In preclinical studies, SQ 109 demonstrated potent activity against *Mycobacterium tuberculosis*, with a favorable pharmacokinetic profile, which means that it is well absorbed and distributed within the body. The compound has been tested in combination with other anti-TB agents to evaluate its potential in multidrug-resistant and extensively drug-resistant tuberculosis. Early clinical trials have shown promising results, and the drug is currently undergoing further clinical testing to determine its safety and efficacy in humans, particularly in individuals with MDR-TB. It is hoped that SQ 109 can be developed into a valuable addition to the existing arsenal of anti-TB drugs, particularly in the context of the growing prevalence of drug-resistant tuberculosis.

The applications of SQ 109 are not limited to tuberculosis. The compound has also shown activity against other bacterial pathogens, and researchers are exploring its potential use in the treatment of other infectious diseases. The ongoing research into its broader spectrum of activity could lead to new indications for SQ 109 beyond tuberculosis. However, its primary application remains in the treatment of drug-resistant TB, a disease that causes millions of deaths each year worldwide.

One of the key advantages of SQ 109 is its relatively low toxicity profile in preclinical studies. Unlike some other tuberculosis drugs, which can cause significant side effects, SQ 109 appears to be well-tolerated, with fewer adverse effects observed in animal models. This makes it an appealing candidate for further development, particularly in the context of the long treatment durations required for TB therapy.
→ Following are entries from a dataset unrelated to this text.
(** * Room / match state machine of the Dummy card game

    A shallow embedding of the lobby page ([src/app/r/[roomId]/page.tsx] and
    its earlier variant [src/unnamed/part_002]) and of the play page
    ([src/unnamed/part_003]): seat claiming, the start gate, the deal, the
    draw/discard turn machine and the meld classifier.

    Conventions of the embedding.
    - The realtime database is the external store.  Its [runTransaction]
      takes an update function old -> new; the function may also return
      [undefined] (abort) or throw.  Both leave the stored value as it was.
    - A JS object whose key order is observed ([Object.keys]) is an
      association list in enumeration order: the keys that are array
      indices first, in ascending numeric order, then the other keys in the
      order in which they were created.  The embedding takes the object that
      a later transaction receives to be the object the earlier one
      returned, keys in the same order; how the store itself orders the
      children of a node is not part of the source and is not modelled.
    - [Date.now()], [crypto.randomUUID()] and [Math.random()] are inputs.
    - Values are typed as the TypeScript declarations type them. *)

From stdpp Require Import gmap strings list pretty sorting.

Open Scope Z_scope.

(** ** The store's transaction primitive *)

Inductive TxReturn (A : Type) : Type :=
| Value (v : A)      (* the update function returned a value *)
| Undefined          (* [return;] : abort *)
| Throws.            (* a TypeError escaped the update function *)
Arguments Value {A} v.
Arguments Undefined {A}.
Arguments Throws {A}.

Record TxResult (A : Type) : Type := { committed : bool; snapshot : A }.
Arguments committed {A} _.
Arguments snapshot {A} _.

Definition runTransaction {A : Type} (f : A -> TxReturn A) (cur : A) : TxResult A :=
  match f cur with
  | Value v => {| committed := true; snapshot := v |}
  | Undefined => {| committed := false; snapshot := cur |}
  | Throws => {| committed := false; snapshot := cur |}
  end.

(** Sequencing of the steps of an update function: a throw or an abort
    ends it.  Written [x ← m; k] below. *)
Global Instance TxReturn_bind : MBind TxReturn := fun A B k m =>
  match m with
  | Value v => k v
  | Undefined => Undefined
  | Throws => Throws
  end.

(** [o[k]] for an object that must hold [k]: reading a property of
    [undefined] throws. *)
Definition orThrow {A : Type} (o : option A) : TxReturn A :=
  match o with Some v => Value v | None => Throws end.

(** ** JS values *)

(** Truthiness of [string | null] and [number | null]. *)
Definition truthyStr (o : option string) : bool :=
  match o with
  | Some u => negb (String.eqb u "")
  | None => false
  end.

Definition truthyNum (o : option Z) : bool :=
  match o with
  | Some n => negb (n =? 0)
  | None => false
  end.

(** [a === b] on [string | null | undefined] against a string. *)
Definition strictEqOpt (a : option string) (b : string) : bool :=
  match a with
  | Some x => String.eqb x b
  | None => false
  end.

(** [arr.pop()]: the last element and the array without it. *)
Definition pop {A : Type} (l : list A) : option (A * list A) :=
  match last l with
  | Some x => Some (x, removelast l)
  | None => None
  end.

(** [Array.from(new Set(xs))]: first occurrences, in order. *)
Fixpoint setFrom (seen : list string) (xs : list string) : list string :=
  match xs with
  | [] => seen
  | x :: rest =>
      if bool_decide (x ∈ seen) then setFrom seen rest
      else setFrom (seen ++ [x]) rest
  end.

(** *** Objects with observable key order *)

(** A property key is an array index when it is the decimal numeral of an
    integer below [2^32 - 1], written without sign or leading zero.
    [Object.keys] lists such keys first, in ascending numeric order, and the
    other keys after them in the order in which they were created. *)
Definition digitValue (a : Ascii.ascii) : option N :=
  let n := Ascii.N_of_ascii a in
  if (48 <=? n)%N && (n <=? 57)%N then Some (n - 48)%N else None.

Fixpoint parseDigits (acc : N) (s : string) : option N :=
  match s with
  | EmptyString => Some acc
  | String a rest =>
      match digitValue a with
      | Some d => parseDigits (10 * acc + d)%N rest
      | None => None
      end
  end.

Definition arrayIndex (k : string) : option N :=
  match k with
  | EmptyString => None
  | String a rest =>
      if (Ascii.N_of_ascii a =? 48)%N && negb (String.eqb rest "") then None
      else match parseDigits 0 k with
           | Some n => if (n <? 4294967295)%N then Some n else None
           | None => None
           end
  end.

(** Whether a new key [k] is listed before the existing key [k']. *)
Definition keyBefore (k k' : string) : bool :=
  match arrayIndex k with
  | Some n =>
      match arrayIndex k' with
      | Some n' => (n <? n')%N
      | None => true
      end
  | None => false
  end.

(** The keys of an object that already has the keys [ks], in this order,
    after the new key [k] is created. *)
Fixpoint keyInsert (k : string) (ks : list string) : list string :=
  match ks with
  | [] => [k]
  | k' :: rest => if keyBefore k k' then k :: ks else k' :: keyInsert k rest
  end.

(** [Object.keys] of an object created empty that was given the keys [l]
    one after the other. *)
Definition keysOf (l : list string) : list string :=
  foldl (fun ks k => if bool_decide (k ∈ ks) then ks else keyInsert k ks) [] l.

Section Obj.
Context {V : Type}.

(** [o[k]] *)
Fixpoint objGet (k : string) (o : list (string * V)) : option V :=
  match o with
  | [] => None
  | (k', v) :: rest => if String.eqb k' k then Some v else objGet k rest
  end.

(** [o[k] = v] on a key the object has: the key keeps its place. *)
Fixpoint objReplace (k : string) (v : V) (o : list (string * V)) : list (string * V) :=
  match o with
  | [] => []
  | (k', v') :: rest =>
      if String.eqb k' k then (k', v) :: rest else (k', v') :: objReplace k v rest
  end.

(** [o[k] = v] on a key the object does not have: an array index goes
    before the first key that is a larger array index or no array index,
    any other key goes last. *)
Fixpoint objInsert (k : string) (v : V) (o : list (string * V)) : list (string * V) :=
  match o with
  | [] => [(k, v)]
  | (k', v') :: rest =>
      if keyBefore k k' then (k, v) :: o else (k', v') :: objInsert k v rest
  end.

(** [o[k] = v] *)
Definition objSet (k : string) (v : V) (o : list (string * V)) : list (string * V) :=
  match objGet k o with
  | Some _ => objReplace k v o
  | None => objInsert k v o
  end.

(** [Object.keys(o)] *)
Definition objKeys (o : list (string * V)) : list string := o.*1.

Definition objValues (o : list (string * V)) : list V := o.*2.
End Obj.

(** [uids.indexOf(u)], -1 when absent. *)
Fixpoint indexOf (u : string) (l : list string) : Z :=
  match l with
  | [] => -1
  | x :: rest =>
      if String.eqb x u then 0
      else let i := indexOf u rest in if i <? 0 then -1 else i + 1
  end.

(** [arr[i]] for a numeric index. *)
Definition atIndex {A : Type} (l : list A) (i : Z) : option A :=
  if i <? 0 then None else l !! Z.to_nat i.

(** ** Cards, deck and meld classifier ([part_003], lines 25-141) *)

(** [type Suit = "C" | "D" | "H" | "S"] *)
Inductive Suit : Type := Clubs | Diamonds | Hearts | Spades.

Global Instance Suit_eq_dec : EqDecision Suit.
Proof. solve_decision. Defined.

Definition suitLetter (x : Suit) : string :=
  match x with
  | Clubs => "C"
  | Diamonds => "D"
  | Hearts => "H"
  | Spades => "S"
  end.

(** [type CardT = { id: string; r: number; s: Suit }] *)
Record CardT : Type := mkCard { id : string; r : Z; s : Suit }.

Global Instance CardT_eq_dec : EqDecision CardT.
Proof. solve_decision. Defined.

Inductive MeldKind : Type := KindSet | KindRun.

Global Instance MeldKind_eq_dec : EqDecision MeldKind.
Proof. solve_decision. Defined.

(** [`${s}-${r}-${crypto.randomUUID()}`] *)
Definition cardId (x : Suit) (rank : Z) (uuid : string) : string :=
  suitLetter x +:+ "-" +:+ pretty rank +:+ "-" +:+ uuid.

Definition ranks : list Z := [1; 2; 3; 4; 5; 6; 7; 8; 9; 10; 11; 12; 13].
Definition suits : list Suit := [Clubs; Diamonds; Hearts; Spades].

(** [makeDeck]: [uuid n] is the result of the [n]-th call of
    [crypto.randomUUID()]. *)
Definition makeDeck (uuid : nat -> string) : list CardT :=
  imap (fun n sr => mkCard (cardId sr.1 sr.2 (uuid n)) sr.2 sr.1)
       (x ← suits; (fun rank => (x, rank)) <$> ranks).

(** [[a[i], a[j]] = [a[j], a[i]]].  Both indices are inside the array in
    every call [shuffle] makes, see [shuffle]. *)
Definition swap {A : Type} (i j : nat) (a : list A) : list A :=
  match a !! i, a !! j with
  | Some x, Some y => <[j := x]> (<[i := y]> a)
  | _, _ => a
  end.

(** The loop [for (let i = ...; i > 0; i--)] of [shuffle], from [i] down
    to 1; [rnd i] is [Math.floor(Math.random() * (i + 1))], a number
    between 0 and [i]. *)
Fixpoint shuffleFrom {A : Type} (rnd : nat -> nat) (i : nat) (a : list A) : list A :=
  match i with
  | O => a
  | S i' => shuffleFrom rnd i' (swap i (rnd i) a)
  end.

Definition shuffle {A : Type} (rnd : nat -> nat) (arr : list A) : list A :=
  shuffleFrom rnd (length arr - 1)%nat arr.

(** [new Set(xs).size] *)
Fixpoint distinctCount {A : Type} `{EqDecision A} (xs : list A) : nat :=
  match xs with
  | [] => O
  | x :: rest =>
      if bool_decide (x ∈ rest) then distinctCount rest
      else S (distinctCount rest)
  end.

Definition isValidSet (cards : list CardT) : bool :=
  if (length cards <? 3)%nat then false
  else match cards with
       | [] => false
       | c0 :: _ =>
           if negb (forallb (fun c => r c =? r c0) cards) then false
           else (distinctCount (s <$> cards) =? length cards)%nat
       end.

(** The loop [for (i = 1; ...) if (rs[i] !== rs[i - 1] + 1) return false]. *)
Fixpoint consecutive (rs : list Z) : bool :=
  match rs with
  | a :: (b :: _) as rest => (b =? a + 1) && consecutive rest
  | _ => true
  end.

Definition isValidRun (cards : list CardT) : bool :=
  if (length cards <? 3)%nat then false
  else match cards with
       | [] => false
       | c0 :: _ =>
           if negb (forallb (fun c => bool_decide (s c = s c0)) cards) then false
           else consecutive (merge_sort Z.le (r <$> cards))
       end.

(** [{ ok: boolean; kind?: MeldKind }] *)
Record Classified : Type := { ok : bool; kind : option MeldKind }.

Definition classifyMeld (cards : list CardT) : Classified :=
  if isValidSet cards then {| ok := true; kind := Some KindSet |}
  else if isValidRun cards then {| ok := true; kind := Some KindRun |}
  else {| ok := false; kind := None |}.

(** ** The room document *)

(** ["lobby" | "playing"], the type of both [status] and [game.phase]. *)
Inductive Stage : Type := lobby | playing.

Global Instance Stage_eq_dec : EqDecision Stage.
Proof. solve_decision. Defined.

(** ["draw" | "discard"] *)
Inductive Step : Type := StepDraw | StepDiscard.

Global Instance Step_eq_dec : EqDecision Step.
Proof. solve_decision. Defined.

(** [type DiscardCard = CardT & { fromUid: string | null; at: number }] *)
Record DiscardCard : Type := { card : CardT; fromUid : option string; at_ : Z }.

(** [type Origin = { kind: "stock" | "discard"; fromUid: string | null }] *)
Inductive OriginKind : Type := FromStock | FromDiscard.

Global Instance OriginKind_eq_dec : EqDecision OriginKind.
Proof. solve_decision. Defined.

Record Origin : Type := { originKind : OriginKind; originFromUid : option string }.

(** [type Meld]; [meldKind] holds [cls.kind!], an assertion that is erased
    at run time. *)
Record Meld : Type := {
  meldId : string;
  ownerUid : string;
  meldKind : option MeldKind;
  cards : list CardT;
  createdAt : Z
}.

(** [type GamePlayer] *)
Record GamePlayer : Type := {
  name : string;
  hand : list CardT;
  hasMelded : bool;
  score : Z;
  scoredCards : list CardT;
  lastTurnTookDiscardFromUid : option string
}.

(** The value at [rooms/<id>/game], [Partial<GameState>]: a scalar that is
    absent or [null] is [None], an array or object that is absent is empty
    (every read of one goes through [Array.isArray(x) ? x : []] or
    [x ?? {}]).  [players] is enumerated with [Object.keys], so its key order
    is part of the value. *)
Record GameState : Type := {
  phase : option Stage;
  startedAt : option Z;
  turnUid : option string;
  step : option Step;
  headCardId : option string;
  stock : list CardT;
  discard : list DiscardCard;
  cardOrigins : gmap string Origin;
  tableMelds : list Meld;
  players : list (string * GamePlayer);
  winnerUid : option string;
  endedAt : option Z
}.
Despite the encouraging results, challenges remain in the development of SQ 109. Like many other antibiotic candidates, the emergence of resistance to SQ 109 could limit its long-term effectiveness. Researchers are continuing to study the mechanisms of resistance to SQ 109 and to identify ways to overcome this challenge, such as by developing combination therapies that incorporate SQ 109 alongside other antibiotics.

In conclusion, SQ 109 represents a promising new compound in the fight against drug-resistant tuberculosis. Its novel mechanism of action, effectiveness against MDR-TB, and relatively low toxicity make it a compelling candidate for further development. As the global health community continues to combat the growing threat of antibiotic resistance, SQ 109 could play a critical role in improving the treatment options available for tuberculosis, particularly in cases where conventional therapies have failed.